Vannata tem mais do que MMA na cabeça, mas não no sábado

Lando Vannata está no topo de uma balança durante a pesagem antes de sua luta de artes marciais mistas leves contra Matt Frevola no UFC 230 na sexta-feira, 2 de novembro de 2018, no Madison Square Garden, em Nova York. O lutador Acoma de Jackson está em ação novamente no sábado. (Foto AP/Julio Cortez)

Aos 30 anos, Lando Vannata não tem intenção de se aposentar de seu esporte favorito, o MMA.

E, no entanto, ele pensou sobre isso.

Confuso? Não seja.

“Você tem que pensar sobre isso”, disse Vannata (12-5-2) no início desta semana em uma entrevista por telefone de Las Vegas, Nevada, onde ele deve enfrentar o canadense Charles Jourdain (12-4-1) na noite de sábado. . em uma luta de penas no UFC Apex. “Não quero ser um daqueles caras que ficam muito tempo, e não quero ser um daqueles caras que, na hora de sair, não tem plano de saída. … Você tem que ter outros hobbies, outras paixões, outras carreiras prontas para não apenas vagar pelo deserto sem direção, metaforicamente.

Então, depois de 11 anos e contando com um esporte violento, Vannata estará procurando um pouco de paz e sossego na aposentadoria?

Não.

“Eu gostaria de entrar em alguma forma de automobilismo quando eu terminar de lutar, seja em uma motocicleta ou em um carro”, disse ele. “É mais uma das minhas grandes paixões.

“Eu não pretendo sentar e relaxar. Não parece satisfatório.

A paixão de Vannata pelas artes marciais também não será usada em seus anos pós-gaiola. Ele planeja abrir e operar uma academia, provavelmente em algum lugar da Costa Leste, de onde ele é. Enquanto isso, ele se contenta em morar em Albuquerque com sua namorada de longa data e agora esposa, Jolene, e treinar no Jackson’s Acoma com o treinador Nick Urso. A equipe de Vannata em Las Vegas para a luta Jourdain consiste em Urso, o treinador de wrestling Nick Montoya e o treinador de grappling Rafael “Barata” Freitas.

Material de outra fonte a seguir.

(** The value of a decimal digit. *)
Definition digit (c : ascii) : option Z :=
  let n := N_of_ascii c in
  if ((48 <=? n) && (n <=? 57))%N then Some (Z.of_N n - 48) else None.

(** The digits at the start of [s] as a number, from the value [acc] read
    so far ([None] as long as no digit was read). *)
Fixpoint read_digits (s : string) (acc : option Z) : option Z :=
  match s with
  | EmptyString => acc
  | String c rest =>
      match digit c with
      | Some d => read_digits rest (Some (10 * default 0 acc + d))
      | None => acc
      end
  end.

(** [std::stoi(s)]: leading white space, an optional sign, decimal digits;
    [None] for [std::invalid_argument] (no digit) and [std::out_of_range]. *)
Definition stoi (s : string) : option Z :=
  let s := trim_leading isspace s in
  let '(negative, s) :=
    match s with
    | String c rest =>
        if Ascii.eqb c "-" then (true, rest)
        else if Ascii.eqb c "+" then (false, rest)
        else (false, s)
    | EmptyString => (false, s)
    end in
  match read_digits s None with
  | None => None
  | Some n =>
      let value := if negative then - n else n in
      if (- 2 ^ 31 <=? value) && (value <=? 2 ^ 31 - 1) then Some value else None
  end.

(** [fields[i]], for the positions below 9 read after the size check. *)
Definition fieldAt (fields : list string) (i : nat) : string :=
  default EmptyString (fields !! i).

Section parseLine.

(** [std::stof] is taken as given: the value it converts a field to, or
    [None] when it throws. *)
Variable stof : string → option Qc.

(** The body of the [while (std::getline ...)] loop of [processChunk] up to
    the validation: the split into fields, the size check and the [try]
    block (the year is converted first, the rating second, the genres
    last). *)
Definition parseLine (line : string) : Line :=
  let fields := parseFields line in
  if (length fields <? 9)%nat then Skipped
  else
    match (if str_empty (fieldAt fields 0) then Some 0
           else stoi (substr_to 4 (fieldAt fields 0))) with
    | None => Skipped
    | Some year =>
        match (if str_empty (fieldAt fields 5) then Some (Q2Qc 0)
               else stof (fieldAt fields 5)) with
        | None => Skipped
        | Some rating =>
            Parsed (fieldAt fields 1) (fieldAt fields 2) (fieldAt fields 6)
                   (parseGenres (fieldAt fields 7)) year rating
                   (fieldAt fields 8)
        end
    end.

(** [processChunk] on the text lines a worker reads. *)
Definition processChunkLines (lines : list string) : ThreadData :=
  processChunk (parseLine <$> lines).

End parseLine.

(** ** More of the program: class ThreadPool

    The queue and the flag, and the critical sections on them: [enqueue],
    the destructor's [stop = true], and the block of a worker from the
    return of [cv.wait] to [tasks.pop()]. *)

Abbreviation SOCKET := N.

Module ThreadPool.

Record t : Type := mk {
  tasks : list SOCKET;
  stop : bool
}.

(** The pool as constructed. *)
Definition init : t := mk [] false.

(** [enqueue(clientSocket)] *)
Definition enqueue (clientSocket : SOCKET) (pool : t) : t :=
  mk (tasks pool ++ [clientSocket]) (stop pool).

(** The destructor's critical section. *)
Definition shutdown (pool : t) : t := mk (tasks pool) true.

(** What a worker does when it holds the lock. *)
Inductive Taken : Type :=
| Waits                          (* the predicate of [cv.wait] is false *)
| Exits                          (* [return]: the thread ends *)
| Handles (clientSocket : SOCKET).   (* [handleClient(clientSocket)] follows *)

(** One turn of a worker: the wait predicate [stop || !tasks.empty()], the
    exit test [stop && tasks.empty()], and [front]/[pop]. *)
Definition workerTurn (pool : t) : Taken * t :=
  match tasks pool with
  | [] => if stop pool then (Exits, pool) else (Waits, pool)
  | clientSocket :: rest => (Handles clientSocket, mk rest (stop pool))
  end.

(** The critical sections, in the order in which the lock is granted. *)
Inductive Op : Type :=
| OpEnqueue (clientSocket : SOCKET)
| OpWorker
| OpShutdown.

(** The pool after a sequence of critical sections, with the sockets handed
    to [handleClient] so far, in order. *)
Fixpoint run (ops : list Op) (pool : t) (handled : list SOCKET) : t * list SOCKET :=
  match ops with
  | [] => (pool, handled)
  | OpEnqueue clientSocket :: rest => run rest (enqueue clientSocket pool) handled
  | OpShutdown :: rest => run rest (shutdown pool) handled
  | OpWorker :: rest =>
      match workerTurn pool with
      | (Handles clientSocket, pool') => run rest pool' (handled ++ [clientSocket])
      | (_, pool') => run rest pool' handled
      end
  end.

(** The sockets a sequence of critical sections enqueues, in order. *)
Definition enqueued (ops : list Op) : list SOCKET :=
  ops ≫= λ op, match op with OpEnqueue clientSocket => [clientSocket] | _ => [] end.

End ThreadPool.

(** ** Form bodies, for the round trip through [parseParams] *)

(** The body a form with the given fields is submitted as. *)
Definition formBody (fields : list (string * string)) : string :=
  join "&" ((λ field, field.1 +:+ "=" +:+ field.2) <$> fields).

(** Does [c] occur in [s]? *)
Definition occurs (c : ascii) (s : string) : bool :=
  negb (string_forall (λ c', negb (Ascii.eqb c' c)) s).

(** The genres a worker inserts into [threadGenres] for a line. *)
Definition lineGenres (line : Line) : list string :=
  match line with
  | Skipped => []
  | Parsed _ _ _ genres _ _ _ => genres
  end.

(** ** The running result of the POST search and the filters applied

    [agrees r sets]: nothing was applied and [r] is empty, or [r] contains
    the intersection of the result sets applied so far and is equal to it
    when the intersection is not empty. *)
Definition agrees (r : Postings) (sets : list Postings) : Prop :=
  (sets = [] ∧ r = ∅)
  ∨ (sets ≠ [] ∧ Spec.intersection sets ⊆ r
     ∧ (Spec.intersection sets ≠ ∅ → r = Spec.intersection sets)).

(** ** The keys of a movie, category by category

    [keyOf movie key]: [key] is [category + "_" + value] where the value
    is, for [genre], a lowercased word of one of the genres; for [year],
    the year in decimal; for [language], the lowercased language; for
    [rating], the decimal of a bucket from the truncated rating to 10; for
    [title] and [overview], a word of the text, cleaned and lowercased,
    that is not empty. *)
Definition keyOf (movie : Movie) (key : string) : Prop :=
  ∃ category value,
    key = category +:+ "_" +:+ value ∧
    ((category = "genre" ∧
      ∃ genre word, genre ∈ Movie.genres movie ∧ word ∈ words genre
                    ∧ value = toLower word)
     ∨ (category = "year" ∧ value = to_string (Movie.year movie))
     ∨ (category = "language" ∧ value = toLower (Movie.language movie))
     ∨ (category = "rating" ∧
        ∃ k, static_cast_int (Movie.rating movie) ≤ k ≤ 10 ∧ value = to_string k)
     ∨ (category = "title" ∧
        ∃ word, word ∈ words (Movie.title movie)
                ∧ value = toLower (cleanWord word) ∧ value ≠ EmptyString)
     ∨ (category = "overview" ∧
        ∃ word, word ∈ words (Movie.overview movie)
                ∧ value = toLower (cleanWord word) ∧ value ≠ EmptyString)).

(** A movie whose genre ends with a full stop. *)
Definition wallE : Movie :=
  Movie.mk 0 "WALL-E" "A robot cleans the Earth" "en" ["Sci-Fi."] 2008
           (Q2Qc (81 # 10)) "walle.jpg".

(** ** The buffer of [handleClient]

    [char buffer[BUFFER_SIZE] = {0}], one [recv] of at most [BUFFER_SIZE]
    bytes, and [std::string request(buffer)]. *)

Definition BUFFER_SIZE : nat := 4096.

(** The terminator of a C string. *)
Definition NUL : ascii := ascii_of_N 0.

(** The characters before the first [NUL]. *)
Fixpoint c_str (bytes : string) : string :=
  match bytes with
  | EmptyString => EmptyString
  | String c rest => if Ascii.eqb c NUL then EmptyString else String c (c_str rest)
  end.

(** The text of [request] when one [recv] delivers the bytes [arrived] (as
    many of them as the buffer takes).  [None]: the buffer is full and
    holds no [NUL], so that the text has no end inside the buffer. *)
Definition bufferText (arrived : string) : option string :=
  let read := substr_to BUFFER_SIZE arrived in
  if (String.length read <? BUFFER_SIZE)%nat || occurs NUL read
  then Some (c_str read)
  else None.

(** [handleClient] on a connection over which one [recv] delivers the bytes
    [arrived]; nothing arrives when the peer has closed the connection.
    [None]: the buffer has no terminator, and [std::string request(buffer)]
    reads past its end. *)
Definition handleClient_recv (arrived : string) (st : State)
    : option (list Event) :=
  if str_empty arrived then Some (handleClient None st)
  else match bufferText arrived with
       | Some request => Some (handleClient (Some request) st)
       | None => None
       end.

(** A line of 4088 characters. *)
Definition longLine : string := Nat.iter 4088 (String "a") EmptyString.

(** * Properties of the embedding *)

(** ** The index as the record of the [addToIndex] calls *)

Section index_facts.
Implicit Types (index : Index) (key : string) (id : Z) (movie : Movie).

Lemma postings_empty key : postings ∅ key = ∅.
Proof. unfold postings. by rewrite lookup_empty. Qed.

Lemma elem_of_postings index key id :
  id ∈ postings index key ↔ ∃ ids, index !! key = Some ids ∧ id ∈ ids.
Proof.
  unfold postings. destruct (index !! key) as [ids|]; [naive_solver|].
  split; [set_solver | by intros (? & ? & ?)].
Qed.

Lemma postings_addToIndex index key key' id :
  postings (addToIndex key id index) key' =
  if decide (key = key') then {[ id ]} ∪ postings index key' else postings index key'.
Proof.
  unfold addToIndex. unfold postings at 1.
  rewrite lookup_insert. case_decide; by subst.
Qed.

Lemma elem_of_postings_addToIndex index key key' id id' :
  id' ∈ postings (addToIndex key id index) key' ↔
  id' ∈ postings index key' ∨ (key' = key ∧ id' = id).
Proof. rewrite postings_addToIndex. case_decide; set_solver. Qed.

Lemma dom_addToIndex index key id :
  dom (addToIndex key id index) = {[ key ]} ∪ dom index.
Proof. unfold addToIndex. by rewrite dom_insert_L. Qed.

Lemma elem_of_postings_add_keys index (keys : list string) key id id' :
  id' ∈ postings (foldl (λ index key, addToIndex key id index) index keys) key ↔
  id' ∈ postings index key ∨ (key ∈ keys ∧ id' = id).
Proof.
  revert index. induction keys as [|k keys IH]; intros index; simpl.
  - set_solver.
  - rewrite IH, elem_of_postings_addToIndex, elem_of_cons. naive_solver.
Qed.

Lemma dom_add_keys index (keys : list string) id :
  dom (foldl (λ index key, addToIndex key id index) index keys) =
  list_to_set keys ∪ dom index.
Proof.
  revert index. induction keys as [|k keys IH]; intros index; simpl.
  - set_solver.
  - rewrite IH, dom_addToIndex. set_solver.
Qed.

Lemma elem_of_postings_addMovie index movie key id id' :
  id' ∈ postings (addMovie id movie index) key ↔
  id' ∈ postings index key ∨ (key ∈ addMovie_keys movie ∧ id' = id).
Proof. apply elem_of_postings_add_keys. Qed.

Lemma elem_of_postings_addMovies_from (movies : list Movie) i index key id :
  id ∈ postings (addMovies_from i movies index) key ↔
  id ∈ postings index key ∨
  ∃ j movie, movies !! j = Some movie ∧ key ∈ addMovie_keys movie
             ∧ id = Z.of_nat (i + j).
Proof.
  revert i index. induction movies as [|m movies IH]; intros i index; simpl.
  - split; [auto | intros [?|(j & ? & Hj & _)]; [done | by destruct j]].
  - rewrite IH, elem_of_postings_addMovie. split.
    + intros [[?|[? ->]]|(j & movie & ? & ? & ->)]; [by left|right..].
      * exists 0%nat, m. rewrite Nat.add_0_r. done.
      * exists (S j), movie. split_and!; [done..|f_equal; lia].
    + intros [?|(j & movie & Hj & ? & ->)]; [by left; left|].
      destruct j as [|j]; simpl in Hj.
      * injection Hj as ->. left; right. rewrite Nat.add_0_r. done.
      * right. exists j, movie. split_and!; [done..|f_equal; lia].
Qed.

Lemma dom_addMovies_from (movies : list Movie) i index key :
  key ∈ dom (addMovies_from i movies index) ↔
  key ∈ dom index ∨ ∃ movie, movie ∈ movies ∧ key ∈ addMovie_keys movie.
Proof.
  revert i index. induction movies as [|m movies IH]; intros i index; simpl.
  - split; [auto | intros [?|(? & []%elem_of_nil & _)]; done].
  - rewrite IH. unfold addMovie. rewrite dom_add_keys.
    rewrite elem_of_union, elem_of_list_to_set.
    setoid_rewrite elem_of_cons. naive_solver.
Qed.

(** The rebuilt index holds exactly what the [addMovie] calls put there:
    [id] is listed under [key] iff [key] is one of the keys of the movie at
    position [id]. *)
Lemma elem_of_postings_rebuildIndex (movies : list Movie) index key id :
  id ∈ postings (rebuildIndex movies index) key ↔
  ∃ j movie, movies !! j = Some movie ∧ key ∈ addMovie_keys movie
             ∧ id = Z.of_nat j.
Proof.
  unfold rebuildIndex, clear. rewrite elem_of_postings_addMovies_from.
  rewrite postings_empty. set_solver.
Qed.

Lemma dom_rebuildIndex (movies : list Movie) index key :
  key ∈ dom (rebuildIndex movies index) ↔
  ∃ movie, movie ∈ movies ∧ key ∈ addMovie_keys movie.
Proof.
  unfold rebuildIndex, clear. rewrite dom_addMovies_from. set_solver.
Qed.

End index_facts.

(** ** Strings: lowercase, decimal numerals, key prefixes *)

Section string_facts.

“Temos uma coisa boa acontecendo em Acoma”, disse Vannata, “e pretendo usá-la o máximo possível.”

A luta de sábado será a primeira de Vannata em 11 meses desde a vitória por decisão dividida sobre Mike Grundy em Houston. Uma luta agendada contra Tucker Lutz em novembro foi cancelada quando Vannata contraiu a COVID-19.

“Fiquei confuso por duas semanas (devido ao vírus)”, disse ele.

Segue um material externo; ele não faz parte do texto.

(** The loop runs through a list of shards, one complete iteration each,
    when (said of the inputs alone) every one of them resolves at least one
    column, the writer opened on the first takes each of them, and all their
    rows together stay below a cap that is set. *)
Definition runs_through `{lib : ParquetLib} (fs : gmap string Table) (max_rows : Z)
    (columns : list string) (pre : list string) : Prop :=
  Forall (fun q => resolved_at fs columns q <> []) pre /\
  (forall q0, head pre = Some q0 ->
     Forall (fun q => write_accepts (resolved_at fs columns q0)
                                    (resolved_at fs columns q) = true) pre) /\
  (max_rows <> 0 -> Z.of_nat (sum_list_with (shard_rows fs) pre) < max_rows).

(** ** Sample shards *)

Definition numbered (tag : string) (n : nat) : list (list Cell) :=
  (fun i => [CStr tag; CInt (Z.of_nat i)]) <$> seq 0 n.

Definition shard_of (ns : list string) (tag : string) (n : nat) : Table :=
  {| names := ns; rows := numbered tag n |}.

Definition two_shards : gmap string Table :=
  <["a.parquet" := shard_of ["URL"; "TEXT"] "a" 100]>
  (<["b.parquet" := shard_of ["URL"; "TEXT"] "b" 100]> ∅).

(** A good shard followed, in path order, by one without any requested column. *)
Definition broken_tail : gmap string Table :=
  <["a.parquet" := shard_of ["URL"; "TEXT"] "a" 3]>
  (<["z.parquet" := shard_of ["foo"; "bar"] "z" 3]> ∅).

(** A single shard without any requested column. *)
Definition lone_stranger : gmap string Table :=
  <["x.parquet" := shard_of ["foo"; "bar"] "x" 3]> ∅.

(** Two shards that spell the requested columns differently. *)
Definition drifting : gmap string Table :=
  <["a.parquet" := shard_of ["url"; "caption"] "a" 2]>
  (<["b.parquet" := shard_of ["URL"; "TEXT"] "b" 2]> ∅).

Definition returned (o : Outcome) : bool :=
  match o with Returned => true | Raised _ => false end.


(** ** Comma-separated options (lines 144-145)

    [main] turns the [--shards] and [--columns] strings into lists with
    [[x.strip() for x in s.split(",") if x.strip()]]. *)

Module Csv.

(** [str.isspace] on ASCII characters: tab to carriage return, the four
    separators [0x1c]-[0x1f], and the space. *)
Definition is_space (c : ascii) : bool :=
  let n := N_of_ascii c in
  ((9 <=? n) && (n <=? 13) || (28 <=? n) && (n <=? 32))%N.

Fixpoint lstrip (s : string) : string :=
  match s with
  | EmptyString => EmptyString
  | String c s' => if is_space c then lstrip s' else s
  end.

Fixpoint rstrip (s : string) : string :=
  match s with
  | EmptyString => EmptyString
  | String c s' =>
      let r := rstrip s' in
      if is_space c && bool_decide (r = EmptyString) then EmptyString else String c r
  end.

(** [str.strip()] *)
Definition strip (s : string) : string := rstrip (lstrip s).

(** [str.split(sep)] for a one-character separator: never an empty list. *)
Fixpoint split (sep : ascii) (s : string) : list string :=
  match s with
  | EmptyString => [EmptyString]
  | String c s' =>
      if bool_decide (c = sep) then EmptyString :: split sep s'
      else match split sep s' with
           | [] => [String c EmptyString]
           | piece :: pieces => String c piece :: pieces
           end
  end.

(** The comprehension of lines 144 and 145. *)
Definition parse_list (s : string) : list string :=
  strip <$> filter (fun x => strip x <> EmptyString) (split "," s).

Fixpoint contains (c : ascii) (s : string) : bool :=
  match s with
  | EmptyString => false
  | String c' s' => bool_decide (c' = c) || contains c s'
  end.

(** An entry as [parse_list] leaves it: not empty, no blank at either end,
    no comma. *)
Definition clean (x : string) : Prop :=
  x <> EmptyString /\ strip x = x /\ contains "," x = false.

Definition starts_clean (s : string) : Prop :=
  match s with
  | EmptyString => True
  | String c _ => is_space c = false
  end.

Fixpoint all_space (s : string) : bool :=
  match s with
  | EmptyString => true
  | String c s' => is_space c && all_space s'
  end.

(** A string of nothing but commas and whitespace. *)
Fixpoint blank (s : string) : bool :=
  match s with
  | EmptyString => true
  | String c s' => (is_space c || bool_decide (c = ","%char)) && blank s'
  end.

End Csv.

(** ** [os.path.join] (POSIX flavour, two components)

    An absolute second component replaces the first; otherwise the two are
    glued with one slash, unless the first is empty or already ends in one. *)

Module OsPath.

Definition starts_with_sep (s : string) : bool :=
  match s with
  | String c _ => Path.is_sep c
  | EmptyString => false
  end.

Fixpoint ends_with_sep (s : string) : bool :=
  match s with
  | EmptyString => false
  | String c EmptyString => Path.is_sep c
  | String _ s' => ends_with_sep s'
  end.

Definition join (a b : string) : string :=
  if starts_with_sep b then b
  else if bool_decide (a = EmptyString) || ends_with_sep a then a +:+ b
  else a +:+ "/" +:+ b.

(** What [join] puts in front of a relative name. *)
Definition dir_prefix (d : string) : string :=
  if bool_decide (d = EmptyString) || ends_with_sep d then d else d +:+ "/".

End OsPath.

(** ** The platform under [download_shards]

    The Hugging Face hub, [shutil.copy], [os.makedirs] and
    [os.path.exists] are library calls on a world the program does not
    describe.  They are taken as operations on an abstract world; the one
    law relied on is that a copy that went through leaves its destination in
    existence. *)

Inductive LibError :=
| LibErr (what : string).

Class Platform (World : Type) := {
  path_exists : World -> string -> bool;
  hf_hub_download : string -> string -> option string -> World -> LibError + (string * World);
  shutil_copy : string -> string -> World -> LibError + World;
  os_makedirs : string -> World -> LibError + World;
  parquet_files : World -> gmap string Table;
  copy_creates : forall src dst w w',
    shutil_copy src dst w = inr w' -> path_exists w' dst = true
}.

Inductive DlEvent :=
| DlMakedirs (dir : string)
| DlFetch (repo_id shard : string) (token : option string)
| DlCopy (src dst : string)
| DlPrint (shard path : string).                       (* line 39 *)

(** ** [download_shards] (lines 25-40) *)

Section download_shards.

Ele se recuperou a tempo de se casar um mês depois. Em uma dessas histórias de mundo pequeno, ele e Jolene – uma veterinária de Albuquerque – foram campeões de luta livre do ensino médio na Flórida (mas não ao mesmo tempo), mas se conheceram em Albuquerque enquanto trabalhavam na mesma academia.

Nem o COVID nem o casamento, disse Vannata, o impediram de dar trancos e barrancos como lutador desde a luta com Grundy.

“Eu fiz passos de gigante”, disse ele. “Mais progresso do ponto de vista físico, do ponto de vista mental, do ponto de vista técnico. Eu fiz mais progresso nos últimos cinco meses do que eu já fiz entre as lutas antes.

Ele vai precisar de todos os itens acima, ele reconhece, quando entrar no octógono com Jourdain.

“Ele traz a ferocidade, ele traz a agressividade, ele traz o coração de um lutador”, disse Vannata sobre o lutador de Quebec de 26 anos. “…Ele traz uma luta, é isso que ele traz.”

A motivação de Vannata, segundo ele, é simples: “Gosto de vencer”.

Dito isso, ele sabe, ganhando ou perdendo no sábado, o sol nascerá sobre a Las Vegas Strip no domingo de manhã.

Questionado sobre a importância da luta de sábado no arco de sua carreira, ele respondeu: “A mesma importância de todas as minhas outras lutas. Eles são muito importantes para mim, mas também não são vida ou morte para mim.

Talvez seja por isso que ele esteja pensando na vida depois do octógono – mas não estará pensando nisso no sábado à noite.